The coordination ability of WM also influences writing speed in children (grades 4–5; Capodieci et al., 2018). Indeed, the execution of a handwriting task requires the integration of grapho-motor skills, transcription skills, and higher-order metacognitive processes (Hoskyn and Swanson, 2003; Peverly, 2006; Capodieci et al., 2018). The execution of specific grapho-motor movements, especially when they are not automated, and the simultaneous access to orthographic knowledge depends on the coordination processes of WM, and when the latter are not efficient enough, there are negative consequences also in terms of writing speed and readability of the produced text (Peverly, 2006; Capodieci et al., 2018).

To sum up, although in the presence of an adequate development of the multiple components that characterize writing ability, individual differences in WM can be hypothesized to explain differences in writing performance (Peverly, 2006).

The present study is rooted in work on the relationship between writing and WM. However, the studies reported in the literature mostly examined the relationship between written production and WM (e.g., McCutchen, 1996, 2000; Swanson and Berninger, 1996; Berninger, 1999; Cornoldi et al., 2010), or that between spelling skills and performance on tests of memory span (e.g., Bourdin and Fayol, 1994; Hoskyn and Swanson, 2003; Re et al., 2014; Brandenburg et al., 2015).

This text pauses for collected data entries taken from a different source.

(* ===== verification/MessageSpec.v ===== *)
(** * A message is handled by its own bytes

    The buffer of the connection holds several messages one after the other.
    The conversions of common/pof_byte_transfer.c and the handlers of
    switch_control/pof_parse.c stay within the message they are given: what
    follows it in the buffer neither matters nor changes. *)

From S2P Require Import Prelude Codec Env Tree Hmap IdMap LocalRes ByteTransfer Counter Group Meter FlowEntry FlowTable Slot Parse.

Implicit Types (m t : mem) (off : nat).

(** ** Conversions *)

(** A conversion that stays within the memory it is given. *)
Definition local (f : mem -> option mem) : Prop :=
  forall m t m', f m = Some m' -> length m' = length m /\ f (m ++ t) = Some (m' ++ t).

(** A conversion that uses the first [n] bytes. *)
Definition needs (n : nat) (f : mem -> option mem) : Prop := forall m m', f m = Some m' -> (n <= length m)%nat.

Create HintDb local discriminated.

Lemma fld_app m t off n : (off + n <= length m)%nat -> fld (m ++ t) off n = fld m off n.
Proof. intros H. unfold fld. rewrite drop_app_le, take_app_le by (rewrite ?length_drop; lia). done. Qed.

Lemma patch_app m t off s : (off + length s <= length m)%nat -> patch (m ++ t) off s = patch m off s ++ t.
Proof. intros H. unfold patch. now rewrite take_app_le, drop_app_le, !app_assoc by lia. Qed.

Lemma local_some : local Some.
Proof. now intros m t m' [= <-]. Qed.

Lemma local_bind f g : local f -> local g -> local (fun m => m ← f m; g m).
Proof.
  intros Hf Hg m t m' E. destruct (f m) as [m1|] eqn:E1; [|discriminate]. cbn in E.
  destruct (Hf _ t _ E1) as [L1 E1'], (Hg _ t _ E) as [L2 E2]. split; [congruence|]. now rewrite E1'.
Qed.

Lemma local_if (b : bool) f g : local f -> local g -> local (fun m => if b then f m else g m).
Proof. now destruct b. Qed.

(** What comes after a conversion that needs [n] bytes has them. *)
Lemma local_then n f g : local f -> needs n f ->
  (forall m t m', (n <= length m)%nat -> g m = Some m' -> length m' = length m /\ g (m ++ t) = Some (m' ++ t)) ->
  local (fun m => m ← f m; g m).
Proof.
  intros Hf Hn Hg m t m' E. destruct (f m) as [m1|] eqn:E1; [|discriminate]. cbn in E.
  destruct (Hf _ t _ E1) as [L1 E1'], (Hg m1 t m') as [L2 E2]; [rewrite L1; eapply Hn, E1|exact E|].
  split; [congruence|]. now rewrite E1'.
Qed.

(** A choice by a field of the memory, which the chosen conversion uses. *)
Lemma local_read o n (k : Z -> mem -> option mem) : (forall v, local (k v)) ->
  (forall m m', k (fld m o n) m = Some m' -> (o + n <= length m)%nat) -> local (fun m => k (fld m o n) m).
Proof. intros Hk Hn m t m' E. rewrite fld_app by (eapply Hn, E). now apply Hk. Qed.

Lemma needs_bind n f g : needs n f \/ (local f /\ needs n g) -> needs n (fun m => m ← f m; g m).
Proof.
  intros H m m' E. destruct (f m) as [m1|] eqn:E1; [|discriminate]. destruct H as [H|[Hf H]]; [eapply H, E1|].
  destruct (Hf _ [] _ E1) as [<- _]. eapply H, E.
Qed.

Lemma set_fld_app m t o n v m' : set_fld m o n v = Some m' ->
  (o + n <= length m)%nat /\ length m' = length m /\ set_fld (m ++ t) o n v = Some (m' ++ t).
Proof.
  unfold set_fld. rewrite length_app. destruct (Nat.leb_spec (o + n) (length m)) as [H|H]; intros E; [|discriminate].
  apply (inj Some) in E. subst m'. rewrite (proj2 (Nat.leb_le _ _)) by lia.
  rewrite length_patch, patch_app by (rewrite length_le; lia). auto.
Qed.

Lemma ntoh_func_app o n m t m' : POF_NTOH_FUNC o n m = Some m' ->
  (o + n <= length m)%nat /\ length m' = length m /\ POF_NTOH_FUNC o n (m ++ t) = Some (m' ++ t).
Proof.
  unfold POF_NTOH_FUNC. destruct n as [|[|[|[|[|[|[|[|[|]]]]]]]]]; try discriminate; intros E;
    destruct (set_fld_app _ t _ _ _ _ E) as (H & L & E'); rewrite fld_app by exact H; auto.
Qed.
Lemma local_ntoh_func o n : local (POF_NTOH_FUNC o n).
Proof. intros m t m' E. apply (ntoh_func_app _ _ _ t) in E as (_ & E). exact E. Qed.
Lemma needs_ntoh_func o n : needs (o + n) (POF_NTOH_FUNC o n).
Proof. intros m m' E. now apply (ntoh_func_app _ _ _ []) in E as [E _]. Qed.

Here, we aimed to examine the relationship between various writing tests (writing speed, spelling, and text production) and performance on a test of WM updating, since we were interested in the more active components of WM.

Working memory updating tests require remembering a certain number of items based on specific criteria that need to be continuously updated (Carretti et al., 2005, 2009). WM updating implies a constant modification of the information retained in memory, keeping only the items that are relevant and removing the irrelevant ones (Morris and Jones, 1990). Thus, the function of WM during an updating task is not the mere retention of information, but a dynamic manipulation of it (Morris and Jones, 1990; Carretti et al., 2005, 2009; Artuso and Palladino, 2016). Updating tests aim to measure this main function of WM, i.e., the ability to maintain and temporarily process information that is constantly updated (Morris and Jones, 1990; Carretti et al., 2005).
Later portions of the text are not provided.